Industrial control systems (ICS) used to operate U.S. electric utilities have been targeted by hackers researchers are calling RASPITE, “but there is no current indication the group has the capability of destructive ICS attacks including widespread blackouts,” said Dragos, a Maryland-based company that detected the activity.
Also known as Leafminer, Dragos said group is the same threat actor identified by competing security firm Symantec last month as being responsible for operations targeting networks in Saudi Arabia, United Arab Emirates, Qatar, Kuwait, Bahrain, Egypt, Israel and Afghanistan.
“Although Dragos does not conduct country-specific attribution of industrial control threats, generally threats focused on industrial control are state-sponsored due to the inherent risk, limited financial gain and potential blow back from the operations,” said Sergio Caltagirone, the company’s director of threat intelligence.
Symantec similarly refrained from attributing the hacking group to any particular government, but its researchers assed the group “appears to based in Iran.”
The group uses routinely-deployed hacking methods and publicly available tools and tactics, making its activity easier to analyze than more-sophisticated cyberattacks that rely on exploiting previously unknown security bugs, such as state-sponsored attacks achieved using custom malware.
Both firms assessed that the group has attempted to hack targets by compromising legitimate websites likely browsed by potential victims and altering them in a manner designed to let the attackers steal information from individuals visiting those sites, also known as a “watering hole” attack.

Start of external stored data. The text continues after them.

Lemma armed_T2 f : T2 ∈ armed_server f -> g f = GTaken.
Proof. intros H. armed_cases H. by zbool. Qed.
Lemma armed_T7 f : T7 ∈ armed_server f -> g f = GIdle /\ c7 f < timers.C7.
Proof.
  intros H. armed_cases H. by zbool.
Qed.
Lemma armed_T20 f : T20 ∈ armed_server f -> g f = GTaken /\ c20 f <= timers.C20.
Proof. intros H. armed_cases H. by zbool. Qed.
Lemma armed_only_server f t : t ∈ armed_server f -> t = T1 \/ t = T2 \/ t = T3 \/ t = T7 \/ t = T20.
Proof. intros H. armed_cases H; subst; tauto. Qed.

Lemma armed_T8 f u : T8 ∈ armed_participant f u ->
  c8 (pget f u) < timers.C8.
Proof.
  unfold armed_participant, pget. destruct (parts f !! u); [|by intros ?%not_elem_of_nil].
  intros H. armed_cases H. zbool. done.
Qed.
Lemma armed_T21 f u : T21 ∈ armed_participant f u ->
  part (pget f u) = Some NpTaken /\ 1 <= c21 (pget f u) <= timers.C21.
Proof.
  unfold armed_participant, pget. destruct (parts f !! u); [|by intros ?%not_elem_of_nil].
  intros H. armed_cases H. zbool. cbn. split; [done|lia].
Qed.
Lemma armed_only_participant f u t : t ∈ armed_participant f u -> t = T8 \/ t = T9 \/ t = T21.
Proof.
  unfold armed_participant. destruct (parts f !! u); [|by intros ?%not_elem_of_nil].
  intros H. armed_cases H; subst; tauto.
Qed.

Lemma t2_post f : Inv f -> T2 ∈ armed_server f -> Post (holder f) (t2 f).
Proof.
  intros Hi Hg%armed_T2. unfold t2.
  pose proof (inv_shape _ Hi) as Hs. rewrite Hg in Hs. destruct Hs as [Hs _].
  destruct (speaker f) as [sp|] eqn:Es; [|done]. change (default "" (Some sp)) with sp.
  apply Pre_Post, prevoke_enter_pre; [done..|].
  apply Pre_modf; [apply Inv_upd_neutral; [by intros ?|done]|done|by apply Pre_label, Pre_start].
Qed.

Lemma t7_post f : Inv f -> T7 ∈ armed_server f -> Post (holder f) (t7 f).
Proof.
  intros Hi [Hg Hc]%armed_T7. unfold t7. apply fan_idle_post; [done|].
  apply Pre_modf; [|done|by apply Pre_label, Pre_start].
  apply Inv_set_c7; [|done]. pose proof (inv_cnt _ Hi) as [? _]. unfold timers.C7 in *.
  cbn [start label fst]. rewrite u32_id by ulia. lia.
Qed.

Lemma t20_post f : Inv f -> T20 ∈ armed_server f -> Post (holder f) (t20 f).
Proof.
  intros Hi [Hg Hc]%armed_T20. unfold t20.
  assert (HP : forall l, Pre (holder f) (start f |> label l |> modf (fun f => set_c20 (u32 (c20 f + 1)) f))).
  { intros l. apply Pre_modf; [|done|by apply Pre_label, Pre_start]. apply Inv_set_c20; [|done].
    pose proof (inv_cnt _ Hi) as [_ ?]. unfold timers.C20 in *. cbn [start label fst].
    rewrite u32_id by ulia. lia. }
  destruct (c20 f <? timers.C20); [|by apply Pre_Post].
  pose proof (inv_shape _ Hi) as Hs. rewrite Hg in Hs. destruct Hs as [Hs _].
  destruct (speaker f) as [sp|] eqn:Es; [|done]. cbn [start label modf fst set_c20 speaker]. rewrite Es.
  apply Post_part_a_granted; [done..|]. by apply Pre_Post.
Qed.

Lemma t8_post u f : Inv f -> T8 ∈ armed_participant f u -> Post (holder f) (t8 u f).
Proof.
  intros Hi Hc%armed_T8. unfold t8.
  assert (HP : Pre (holder f) (start f |> modf (upd u (fun p => set_c8 (u32 (c8 p + 1)) p)))).
  { apply Pre_modf; [|done|by apply Pre_start]. apply Inv_upd; [done|].
    pose proof (inv_user _ Hi u) as Hu. unfold user_ok, timers.C8 in *. cbn [start fst].
    cbn. rewrite u32_id by ulia. split; [lia|apply Hu]. }
  case_bool_decide; apply Pre_Post, Pre_send; auto with flr.
Qed.

Lemma t21_post u f : Inv f -> T21 ∈ armed_participant f u -> Post (holder f) (t21 u f).
Proof.
  intros Hi [Hp Hc]%armed_T21. unfold t21.
  assert (HP : Pre (holder f) (start f |> modf (upd u (fun p => set_c21 (u32 (c21 p + 1)) p)))).
  { apply Pre_modf; [|done|by apply Pre_start]. apply Inv_upd; [done|].
    pose proof (inv_user _ Hi u) as Hu. unfold user_ok, timers.C21 in *. cbn [start fst].
    cbn. rewrite u32_id by ulia. split; [lia|apply Hu]. }
  destruct (c21 (pget f u) <? timers.C21); [|by auto with flr].
  apply (Post_say_taken (holder f) u 0 (label "FLR.S.P.NP_TAKEN.T21" (modf (upd u _) (start f))));
    [|by auto with flr].
  destruct (inv_user _ Hi u) as [_ Hu]. rewrite Hp in Hu. cbn.
  destruct (member f u); naive_solver.
Qed.

Lemma fire_due_post t user f s : Inv f -> fire_due t user f = Some s -> Post (holder f) s.
Proof.
  intros Hi. unfold fire_due. case_bool_decide as Ha; [|done]. intros [= <-].
  assert (HI : forall l k, Inv (k f) -> holder (k f) = holder f -> Post (holder f) (start f |> label l |> modf k |> idle_enter)).
  { intros l k Hk Hh. apply idle_enter_post; [done|constructor]. }
  destruct user as [u|]; cbn [default].
  - pose proof (armed_only_participant _ _ _ Ha) as [->|[->| ->]]; cbn [fire].
    + by apply t8_post.
    + by apply neutral_update_post.
    + by apply t21_post.
  - pose proof (armed_only_server _ _ Ha) as [->|[->|[->|[->| ->]]]]; cbn [fire].
    + unfold t1. case_bool_decide; apply HI; try done; by apply Inv_set_prev.
    + by apply t2_post.
    + apply HI; [by apply Inv_set_prev|done].
    + by apply t7_post.
    + by apply t20_post.
Qed.

(** *** Every event *)

Lemma apply_post e f s : Inv f -> apply e f = Some s -> Post (holder f) s.
Proof.
  intros Hi. destruct e; cbn [apply]; intros H; [injection H as <-..|by eapply fire_due_post].
  - by apply server_rx_post.
  - by apply rtp_post.
  - by apply ready_post.
  - by apply perm_down_post.
  - by apply neutral_update_post.
  - by apply neutral_update_post.
  - by apply ws_pub_away_post.
  - by apply ws_leave_post.
  - by apply ws_join_post.
Qed.

Lemma Inv_new qm t2 : Inv (new qm t2).
Proof.
  split; try done.
  - intros u. split; [done|]. cbn. by left.
  - split; cbn; [constructor..| |]; autorewrite with len; lia.
Qed.

Lemma Inv_step f f' : Inv f -> step f f' -> Inv f'.
Proof. intros Hi Hs. destruct Hs as [e f f' r Ha]. apply (apply_post e f (f', r) Hi Ha). Qed.

Lemma Inv_reachable qm t2 f : reachable qm t2 f -> Inv f.
Proof.
  intros H. unfold reachable in H. remember (new qm t2) as f0 eqn:E.
  assert (Inv f0) as Hi by (subst; apply Inv_new). clear E.
  induction H; [done|]. apply IHrtc. by eapply Inv_step.
Qed.

(** ** Rooms to look at *)

Definition request_of (u : string) (p : Z) : Event := EvRx u (msg Request None p 0) true 0.
Definition release_of (u : string) : Event := EvRx u (msg Release None 0 0) true 0.

(** Three members that may all talk. *)
Definition three_joined : list Event :=
  [EvJoin "a" true; EvJoin "b" true; EvJoin "c" true;
   EvPubSelect "a"; EvPubSelect "b"; EvPubSelect "c"].

(** They have joined; [a] talks; [b] and [c] wait behind it. *)
Definition joined : Floor := run three_joined (new 10 30).
Definition a_talks : Floor := run (three_joined ++ [request_of "a" 5]) (new 10 30).
Definition two_wait : Floor := run (three_joined ++ [request_of "a" 5; request_of "b" 5; request_of "c" 5]) (new 10 30).

Lemma reachable_run qm t2 es : reachable qm t2 (run es (new qm t2)).
Proof.
  unfold reachable. generalize (new qm t2). induction es as [|e es IH]; intros f; cbn [run]; [apply rtc_refl|].
  destruct (apply e f) as [[f' r]|] eqn:E; [|apply IH]. eapply rtc_l; [by eapply step_event|]. apply IH.
Qed.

“Dragos caught RASPITE early in its maturity which is ideal as it allows us to track its behavior and threat progression to help organizations defend against them,” added Mr. Caltagirone. “RASPITE uses common techniques which is good because defenders with sufficient monitoring can catch them and mitigate any opportunity for them to get better.”
Both reports exposing the group’s exploits came on the heels of Dan Coats, President Trump’s director of national intelligence, warning last month that foreign hackers are attempting potentially crippling cyberattacks against critical U.S. infrastructure.
“The warning signs are there. The system is blinking, and it is why I believe we’re at a critical point,” Mr. Coates said July 13.
More recently, Department of Homeland Security officials said last week that suspected Russian state-sponsored hackers successfully infiltrated American electric utilities in 2016.
“While hundreds of energy and non-energy companies were targeted, the incident where they gained access to the industrial control system was a very small generation asset that would not have had any impact on the larger grid if taken offline,” DHS spokeswoman Lesley Fulop said in a statement last Tuesday.